▸ **Activity**: Reproduce the records word for word, from the first line to the line containing "the child is new, first".
━━━ Recorded data ━━━
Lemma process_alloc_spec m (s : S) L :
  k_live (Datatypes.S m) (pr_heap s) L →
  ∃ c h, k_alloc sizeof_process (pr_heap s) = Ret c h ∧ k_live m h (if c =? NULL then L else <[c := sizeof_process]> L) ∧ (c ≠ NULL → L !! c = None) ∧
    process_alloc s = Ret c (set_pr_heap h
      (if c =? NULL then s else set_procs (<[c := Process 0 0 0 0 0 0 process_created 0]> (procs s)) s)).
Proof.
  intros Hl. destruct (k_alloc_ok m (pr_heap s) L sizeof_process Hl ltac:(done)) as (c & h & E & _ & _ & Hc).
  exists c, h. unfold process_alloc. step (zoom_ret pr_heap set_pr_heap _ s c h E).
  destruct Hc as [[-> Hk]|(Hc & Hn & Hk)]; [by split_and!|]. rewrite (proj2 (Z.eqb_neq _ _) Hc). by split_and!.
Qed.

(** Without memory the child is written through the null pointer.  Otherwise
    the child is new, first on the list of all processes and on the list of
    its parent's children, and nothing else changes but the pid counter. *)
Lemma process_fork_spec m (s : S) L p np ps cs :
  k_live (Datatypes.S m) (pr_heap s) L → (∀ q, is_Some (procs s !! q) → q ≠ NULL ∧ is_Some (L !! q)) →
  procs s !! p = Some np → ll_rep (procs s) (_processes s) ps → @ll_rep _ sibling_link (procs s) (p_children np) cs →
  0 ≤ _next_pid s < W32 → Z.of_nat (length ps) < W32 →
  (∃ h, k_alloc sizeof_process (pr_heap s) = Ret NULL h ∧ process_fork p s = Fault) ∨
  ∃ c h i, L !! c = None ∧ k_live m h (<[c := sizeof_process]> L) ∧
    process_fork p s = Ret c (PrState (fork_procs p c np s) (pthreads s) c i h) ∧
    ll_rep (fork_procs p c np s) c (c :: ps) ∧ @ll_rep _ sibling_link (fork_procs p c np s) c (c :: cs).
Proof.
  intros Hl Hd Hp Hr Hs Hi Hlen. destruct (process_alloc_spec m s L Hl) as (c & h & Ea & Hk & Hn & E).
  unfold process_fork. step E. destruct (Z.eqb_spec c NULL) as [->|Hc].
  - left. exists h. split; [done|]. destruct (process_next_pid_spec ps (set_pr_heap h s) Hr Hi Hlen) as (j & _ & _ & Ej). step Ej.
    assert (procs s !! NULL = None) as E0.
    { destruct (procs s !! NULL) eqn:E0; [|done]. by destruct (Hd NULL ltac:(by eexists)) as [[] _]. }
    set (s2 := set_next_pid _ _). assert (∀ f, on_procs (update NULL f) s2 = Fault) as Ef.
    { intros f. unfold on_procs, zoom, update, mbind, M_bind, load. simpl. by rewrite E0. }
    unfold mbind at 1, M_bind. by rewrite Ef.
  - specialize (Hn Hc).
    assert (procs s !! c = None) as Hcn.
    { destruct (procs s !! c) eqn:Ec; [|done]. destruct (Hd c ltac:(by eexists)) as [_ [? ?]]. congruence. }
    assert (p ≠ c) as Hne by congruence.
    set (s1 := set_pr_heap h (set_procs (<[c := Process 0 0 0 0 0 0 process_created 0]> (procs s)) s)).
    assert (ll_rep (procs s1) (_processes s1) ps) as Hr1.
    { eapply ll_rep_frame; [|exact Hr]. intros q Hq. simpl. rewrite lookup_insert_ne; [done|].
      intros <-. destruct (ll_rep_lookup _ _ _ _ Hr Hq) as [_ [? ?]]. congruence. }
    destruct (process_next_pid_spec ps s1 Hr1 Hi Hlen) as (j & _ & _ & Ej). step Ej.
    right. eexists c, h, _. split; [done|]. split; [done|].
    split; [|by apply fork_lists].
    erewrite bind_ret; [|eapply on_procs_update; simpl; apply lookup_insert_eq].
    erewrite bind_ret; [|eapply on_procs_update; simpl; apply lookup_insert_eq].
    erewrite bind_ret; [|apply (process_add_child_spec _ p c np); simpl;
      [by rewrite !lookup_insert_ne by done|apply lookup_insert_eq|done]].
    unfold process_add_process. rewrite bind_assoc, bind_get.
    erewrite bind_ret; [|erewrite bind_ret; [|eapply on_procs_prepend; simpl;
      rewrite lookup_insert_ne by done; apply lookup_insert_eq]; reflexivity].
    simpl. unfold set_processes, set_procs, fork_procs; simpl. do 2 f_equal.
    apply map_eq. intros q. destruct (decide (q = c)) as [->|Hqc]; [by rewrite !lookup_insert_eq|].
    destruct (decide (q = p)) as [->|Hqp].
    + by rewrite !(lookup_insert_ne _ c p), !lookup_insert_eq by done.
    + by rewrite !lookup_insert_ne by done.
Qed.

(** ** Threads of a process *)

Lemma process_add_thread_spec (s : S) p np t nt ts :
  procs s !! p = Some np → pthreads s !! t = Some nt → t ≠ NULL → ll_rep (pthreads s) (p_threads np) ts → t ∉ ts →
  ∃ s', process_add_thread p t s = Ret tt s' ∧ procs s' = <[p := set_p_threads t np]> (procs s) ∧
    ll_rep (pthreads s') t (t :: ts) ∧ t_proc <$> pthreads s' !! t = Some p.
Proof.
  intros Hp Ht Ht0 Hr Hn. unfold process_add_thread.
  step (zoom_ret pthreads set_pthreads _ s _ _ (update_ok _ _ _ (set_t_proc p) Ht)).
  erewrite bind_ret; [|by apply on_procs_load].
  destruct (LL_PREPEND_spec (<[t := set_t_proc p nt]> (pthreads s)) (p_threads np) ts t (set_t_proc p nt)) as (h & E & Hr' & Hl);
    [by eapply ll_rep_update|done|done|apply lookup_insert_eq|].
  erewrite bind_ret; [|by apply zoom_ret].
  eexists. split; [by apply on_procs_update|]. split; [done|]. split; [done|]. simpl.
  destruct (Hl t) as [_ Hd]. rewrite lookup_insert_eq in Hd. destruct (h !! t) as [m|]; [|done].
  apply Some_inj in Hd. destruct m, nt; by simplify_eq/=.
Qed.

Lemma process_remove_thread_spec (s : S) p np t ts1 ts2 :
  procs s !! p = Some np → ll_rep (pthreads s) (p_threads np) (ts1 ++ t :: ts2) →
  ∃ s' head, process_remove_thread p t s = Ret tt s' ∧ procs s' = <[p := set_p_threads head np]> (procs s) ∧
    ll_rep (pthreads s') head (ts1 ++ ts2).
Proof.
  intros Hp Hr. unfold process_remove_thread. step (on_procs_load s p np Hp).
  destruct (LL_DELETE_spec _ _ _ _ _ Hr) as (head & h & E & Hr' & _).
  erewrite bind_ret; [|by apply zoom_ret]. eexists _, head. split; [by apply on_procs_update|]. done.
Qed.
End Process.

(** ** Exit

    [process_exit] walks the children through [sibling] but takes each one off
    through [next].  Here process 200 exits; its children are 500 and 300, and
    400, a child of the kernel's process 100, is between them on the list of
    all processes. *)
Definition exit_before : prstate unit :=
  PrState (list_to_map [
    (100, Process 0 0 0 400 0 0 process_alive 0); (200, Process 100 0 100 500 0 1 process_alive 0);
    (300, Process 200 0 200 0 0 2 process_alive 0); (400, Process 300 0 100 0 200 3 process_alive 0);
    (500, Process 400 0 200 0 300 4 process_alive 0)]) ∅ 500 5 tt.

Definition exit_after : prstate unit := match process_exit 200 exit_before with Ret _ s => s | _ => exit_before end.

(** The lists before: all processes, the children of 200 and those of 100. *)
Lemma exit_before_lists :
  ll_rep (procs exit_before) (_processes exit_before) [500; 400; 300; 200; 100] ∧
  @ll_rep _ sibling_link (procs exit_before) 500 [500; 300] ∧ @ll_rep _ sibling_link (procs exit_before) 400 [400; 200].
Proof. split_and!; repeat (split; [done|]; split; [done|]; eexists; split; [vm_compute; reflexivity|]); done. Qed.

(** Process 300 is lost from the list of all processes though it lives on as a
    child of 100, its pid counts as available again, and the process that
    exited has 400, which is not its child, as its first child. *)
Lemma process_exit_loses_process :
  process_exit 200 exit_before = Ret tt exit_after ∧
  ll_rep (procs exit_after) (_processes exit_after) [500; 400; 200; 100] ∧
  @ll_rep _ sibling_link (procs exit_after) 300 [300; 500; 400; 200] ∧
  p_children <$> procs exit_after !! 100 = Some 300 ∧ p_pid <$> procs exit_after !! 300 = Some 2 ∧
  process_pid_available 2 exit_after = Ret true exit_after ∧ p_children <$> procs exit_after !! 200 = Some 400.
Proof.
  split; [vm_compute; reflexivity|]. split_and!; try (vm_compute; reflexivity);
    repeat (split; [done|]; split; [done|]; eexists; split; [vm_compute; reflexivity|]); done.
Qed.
━━━
▸ **Solution for this exercise**:
Lemma process_alloc_spec m (s : S) L :
  k_live (Datatypes.S m) (pr_heap s) L →
  ∃ c h, k_alloc sizeof_process (pr_heap s) = Ret c h ∧ k_live m h (if c =? NULL then L else <[c := sizeof_process]> L) ∧ (c ≠ NULL → L !! c = None) ∧
    process_alloc s = Ret c (set_pr_heap h
      (if c =? NULL then s else set_procs (<[c := Process 0 0 0 0 0 0 process_created 0]> (procs s)) s)).
Proof.
  intros Hl. destruct (k_alloc_ok m (pr_heap s) L sizeof_process Hl ltac:(done)) as (c & h & E & _ & _ & Hc).
  exists c, h. unfold process_alloc. step (zoom_ret pr_heap set_pr_heap _ s c h E).
  destruct Hc as [[-> Hk]|(Hc & Hn & Hk)]; [by split_and!|]. rewrite (proj2 (Z.eqb_neq _ _) Hc). by split_and!.
Qed.

(** Without memory the child is written through the null pointer.  Otherwise
    the child is new, first on the list of all processes and on the list of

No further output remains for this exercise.